[Input for this task — start]

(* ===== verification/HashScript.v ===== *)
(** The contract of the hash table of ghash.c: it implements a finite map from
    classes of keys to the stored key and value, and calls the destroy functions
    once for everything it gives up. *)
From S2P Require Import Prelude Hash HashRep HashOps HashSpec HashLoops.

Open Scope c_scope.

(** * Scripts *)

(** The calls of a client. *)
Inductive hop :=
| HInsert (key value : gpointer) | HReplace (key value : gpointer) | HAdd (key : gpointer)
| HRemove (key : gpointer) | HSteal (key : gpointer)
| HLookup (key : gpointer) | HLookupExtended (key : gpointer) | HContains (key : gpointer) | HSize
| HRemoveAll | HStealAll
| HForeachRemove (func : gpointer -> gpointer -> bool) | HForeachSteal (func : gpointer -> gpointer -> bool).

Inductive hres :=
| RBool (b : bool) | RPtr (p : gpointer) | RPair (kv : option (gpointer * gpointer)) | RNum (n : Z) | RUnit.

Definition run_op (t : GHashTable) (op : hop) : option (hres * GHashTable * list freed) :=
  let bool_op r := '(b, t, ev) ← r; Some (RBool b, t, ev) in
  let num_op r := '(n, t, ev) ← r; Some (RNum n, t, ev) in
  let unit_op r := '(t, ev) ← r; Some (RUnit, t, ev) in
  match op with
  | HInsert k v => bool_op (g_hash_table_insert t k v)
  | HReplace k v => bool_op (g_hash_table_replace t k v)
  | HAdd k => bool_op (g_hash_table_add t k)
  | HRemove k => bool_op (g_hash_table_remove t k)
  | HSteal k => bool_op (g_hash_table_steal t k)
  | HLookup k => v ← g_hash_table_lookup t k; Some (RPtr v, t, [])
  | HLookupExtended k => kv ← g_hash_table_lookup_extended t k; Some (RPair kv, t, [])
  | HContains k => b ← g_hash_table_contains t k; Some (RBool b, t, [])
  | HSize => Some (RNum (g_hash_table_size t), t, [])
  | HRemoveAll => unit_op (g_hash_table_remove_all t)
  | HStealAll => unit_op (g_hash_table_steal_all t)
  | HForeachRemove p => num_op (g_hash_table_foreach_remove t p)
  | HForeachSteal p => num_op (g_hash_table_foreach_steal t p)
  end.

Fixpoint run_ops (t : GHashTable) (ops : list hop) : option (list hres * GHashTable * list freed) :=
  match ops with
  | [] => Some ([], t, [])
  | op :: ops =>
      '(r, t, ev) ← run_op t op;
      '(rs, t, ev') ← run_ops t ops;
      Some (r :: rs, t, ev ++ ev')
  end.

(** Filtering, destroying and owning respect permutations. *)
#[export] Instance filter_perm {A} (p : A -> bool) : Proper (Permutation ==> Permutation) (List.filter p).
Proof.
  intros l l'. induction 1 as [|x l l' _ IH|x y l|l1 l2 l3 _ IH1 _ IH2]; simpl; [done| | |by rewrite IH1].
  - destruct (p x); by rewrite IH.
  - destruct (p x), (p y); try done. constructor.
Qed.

[Input for this task — finish]
[Input for this task — start]

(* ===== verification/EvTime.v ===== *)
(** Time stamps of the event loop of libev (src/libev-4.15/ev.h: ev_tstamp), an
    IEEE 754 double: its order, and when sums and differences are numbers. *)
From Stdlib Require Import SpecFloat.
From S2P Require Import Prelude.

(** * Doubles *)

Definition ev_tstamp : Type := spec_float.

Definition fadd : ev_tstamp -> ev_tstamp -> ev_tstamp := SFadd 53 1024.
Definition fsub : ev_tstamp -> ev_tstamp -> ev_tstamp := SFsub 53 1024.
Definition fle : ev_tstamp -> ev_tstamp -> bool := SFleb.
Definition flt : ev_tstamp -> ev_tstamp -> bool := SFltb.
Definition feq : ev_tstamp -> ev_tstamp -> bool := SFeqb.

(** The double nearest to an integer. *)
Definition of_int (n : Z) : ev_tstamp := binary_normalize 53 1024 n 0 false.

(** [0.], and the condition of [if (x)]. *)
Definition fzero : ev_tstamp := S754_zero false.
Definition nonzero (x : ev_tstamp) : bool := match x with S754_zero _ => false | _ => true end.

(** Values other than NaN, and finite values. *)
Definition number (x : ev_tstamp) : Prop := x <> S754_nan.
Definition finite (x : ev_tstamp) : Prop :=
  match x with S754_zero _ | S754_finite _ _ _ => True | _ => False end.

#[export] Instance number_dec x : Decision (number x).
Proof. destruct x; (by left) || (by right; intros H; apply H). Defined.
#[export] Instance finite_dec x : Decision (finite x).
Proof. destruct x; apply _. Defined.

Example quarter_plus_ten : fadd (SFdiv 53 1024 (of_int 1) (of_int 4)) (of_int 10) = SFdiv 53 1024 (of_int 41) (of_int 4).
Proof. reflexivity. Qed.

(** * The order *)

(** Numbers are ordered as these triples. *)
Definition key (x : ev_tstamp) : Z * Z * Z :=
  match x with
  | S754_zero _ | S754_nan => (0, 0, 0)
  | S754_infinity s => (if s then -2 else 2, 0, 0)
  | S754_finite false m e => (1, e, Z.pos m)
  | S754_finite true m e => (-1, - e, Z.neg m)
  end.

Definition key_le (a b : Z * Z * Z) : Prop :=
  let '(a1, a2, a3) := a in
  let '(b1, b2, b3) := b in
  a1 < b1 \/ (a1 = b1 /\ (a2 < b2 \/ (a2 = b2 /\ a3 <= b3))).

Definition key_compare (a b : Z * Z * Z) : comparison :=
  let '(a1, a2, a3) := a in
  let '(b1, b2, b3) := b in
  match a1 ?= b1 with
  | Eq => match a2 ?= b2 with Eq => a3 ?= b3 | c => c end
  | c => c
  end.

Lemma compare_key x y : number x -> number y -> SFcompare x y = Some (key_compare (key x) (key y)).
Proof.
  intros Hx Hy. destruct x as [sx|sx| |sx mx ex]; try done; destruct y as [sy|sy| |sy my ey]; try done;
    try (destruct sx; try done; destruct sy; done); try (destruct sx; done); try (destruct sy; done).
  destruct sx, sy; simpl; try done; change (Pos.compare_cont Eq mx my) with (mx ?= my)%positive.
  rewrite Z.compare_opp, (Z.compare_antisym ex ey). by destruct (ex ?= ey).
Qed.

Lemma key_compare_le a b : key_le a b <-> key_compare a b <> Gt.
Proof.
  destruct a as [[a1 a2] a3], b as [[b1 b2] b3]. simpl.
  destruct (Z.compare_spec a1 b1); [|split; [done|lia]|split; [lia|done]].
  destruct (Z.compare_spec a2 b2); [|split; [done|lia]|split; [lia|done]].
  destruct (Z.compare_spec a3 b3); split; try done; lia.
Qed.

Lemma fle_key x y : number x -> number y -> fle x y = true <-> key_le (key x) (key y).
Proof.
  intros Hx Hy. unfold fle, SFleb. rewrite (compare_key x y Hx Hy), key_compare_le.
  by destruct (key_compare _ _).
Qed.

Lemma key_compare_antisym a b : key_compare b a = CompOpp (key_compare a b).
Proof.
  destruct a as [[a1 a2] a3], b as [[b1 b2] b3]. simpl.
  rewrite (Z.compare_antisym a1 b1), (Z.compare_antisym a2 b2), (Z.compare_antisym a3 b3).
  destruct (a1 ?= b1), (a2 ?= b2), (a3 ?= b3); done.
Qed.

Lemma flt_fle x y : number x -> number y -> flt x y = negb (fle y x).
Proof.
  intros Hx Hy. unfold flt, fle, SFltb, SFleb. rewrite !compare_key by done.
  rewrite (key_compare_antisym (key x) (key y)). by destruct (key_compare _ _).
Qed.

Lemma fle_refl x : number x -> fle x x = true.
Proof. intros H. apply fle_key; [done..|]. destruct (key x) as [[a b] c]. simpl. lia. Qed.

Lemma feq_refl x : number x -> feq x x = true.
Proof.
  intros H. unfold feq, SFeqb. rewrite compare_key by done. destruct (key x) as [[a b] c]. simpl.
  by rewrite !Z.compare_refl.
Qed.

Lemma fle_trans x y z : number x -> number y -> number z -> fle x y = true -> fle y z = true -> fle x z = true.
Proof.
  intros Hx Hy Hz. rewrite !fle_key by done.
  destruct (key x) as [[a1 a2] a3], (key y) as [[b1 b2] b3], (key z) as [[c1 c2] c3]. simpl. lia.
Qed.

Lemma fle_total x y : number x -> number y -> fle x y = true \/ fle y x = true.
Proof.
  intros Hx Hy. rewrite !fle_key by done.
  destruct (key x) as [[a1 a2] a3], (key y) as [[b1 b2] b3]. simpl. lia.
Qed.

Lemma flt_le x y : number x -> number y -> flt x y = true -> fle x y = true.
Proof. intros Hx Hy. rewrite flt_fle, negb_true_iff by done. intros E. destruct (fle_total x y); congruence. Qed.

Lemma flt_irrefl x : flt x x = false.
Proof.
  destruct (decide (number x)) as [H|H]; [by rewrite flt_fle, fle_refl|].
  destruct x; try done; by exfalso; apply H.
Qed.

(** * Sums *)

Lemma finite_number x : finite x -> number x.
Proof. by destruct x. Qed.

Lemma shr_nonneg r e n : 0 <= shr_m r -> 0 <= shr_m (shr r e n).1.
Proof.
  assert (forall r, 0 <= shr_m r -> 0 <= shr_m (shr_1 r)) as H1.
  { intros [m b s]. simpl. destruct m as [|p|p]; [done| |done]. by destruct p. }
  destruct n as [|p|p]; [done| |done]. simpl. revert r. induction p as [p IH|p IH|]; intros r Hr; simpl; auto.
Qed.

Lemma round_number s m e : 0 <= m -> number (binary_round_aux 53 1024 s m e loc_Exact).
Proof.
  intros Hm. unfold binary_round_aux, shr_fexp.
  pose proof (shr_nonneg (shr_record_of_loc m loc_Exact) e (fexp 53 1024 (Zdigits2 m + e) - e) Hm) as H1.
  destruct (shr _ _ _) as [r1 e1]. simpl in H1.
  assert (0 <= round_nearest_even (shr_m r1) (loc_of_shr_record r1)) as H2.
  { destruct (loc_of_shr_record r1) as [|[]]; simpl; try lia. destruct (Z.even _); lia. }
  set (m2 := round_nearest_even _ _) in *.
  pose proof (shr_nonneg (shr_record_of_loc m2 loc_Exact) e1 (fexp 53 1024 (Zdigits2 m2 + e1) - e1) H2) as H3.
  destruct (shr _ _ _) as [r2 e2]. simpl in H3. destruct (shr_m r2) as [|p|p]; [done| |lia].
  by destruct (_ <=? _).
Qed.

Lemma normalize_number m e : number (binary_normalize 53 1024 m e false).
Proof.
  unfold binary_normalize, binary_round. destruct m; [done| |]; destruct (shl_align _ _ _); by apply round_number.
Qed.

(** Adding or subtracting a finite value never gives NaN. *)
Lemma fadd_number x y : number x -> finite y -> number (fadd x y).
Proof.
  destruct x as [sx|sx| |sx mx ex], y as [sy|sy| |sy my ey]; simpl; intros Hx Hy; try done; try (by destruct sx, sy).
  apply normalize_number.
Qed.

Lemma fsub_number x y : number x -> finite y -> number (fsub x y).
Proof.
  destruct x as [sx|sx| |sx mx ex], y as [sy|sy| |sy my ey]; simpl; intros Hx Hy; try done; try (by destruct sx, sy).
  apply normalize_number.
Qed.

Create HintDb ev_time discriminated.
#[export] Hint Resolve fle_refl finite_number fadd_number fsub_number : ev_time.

[Input for this task — finish]

• _Exercise goal_: The expected output is exactly the lines of the listing above between the line holding "once for everything it gives up. *)" and the line holding "(g_hash_table_steal t k)", inclusive.

• _Reply to the exercise_:
    once for everything it gives up. *)
From S2P Require Import Prelude Hash HashRep HashOps HashSpec HashLoops.

Open Scope c_scope.

(** * Scripts *)

(** The calls of a client. *)
Inductive hop :=
| HInsert (key value : gpointer) | HReplace (key value : gpointer) | HAdd (key : gpointer)
| HRemove (key : gpointer) | HSteal (key : gpointer)
| HLookup (key : gpointer) | HLookupExtended (key : gpointer) | HContains (key : gpointer) | HSize
| HRemoveAll | HStealAll
| HForeachRemove (func : gpointer -> gpointer -> bool) | HForeachSteal (func : gpointer -> gpointer -> bool).

Inductive hres :=
| RBool (b : bool) | RPtr (p : gpointer) | RPair (kv : option (gpointer * gpointer)) | RNum (n : Z) | RUnit.

Definition run_op (t : GHashTable) (op : hop) : option (hres * GHashTable * list freed) :=
  let bool_op r := '(b, t, ev) ← r; Some (RBool b, t, ev) in
  let num_op r := '(n, t, ev) ← r; Some (RNum n, t, ev) in
  let unit_op r := '(t, ev) ← r; Some (RUnit, t, ev) in
  match op with
  | HInsert k v => bool_op (g_hash_table_insert t k v)
  | HReplace k v => bool_op (g_hash_table_replace t k v)
  | HAdd k => bool_op (g_hash_table_add t k)
  | HRemove k => bool_op (g_hash_table_remove t k)
  | HSteal k => bool_op (g_hash_table_steal t k)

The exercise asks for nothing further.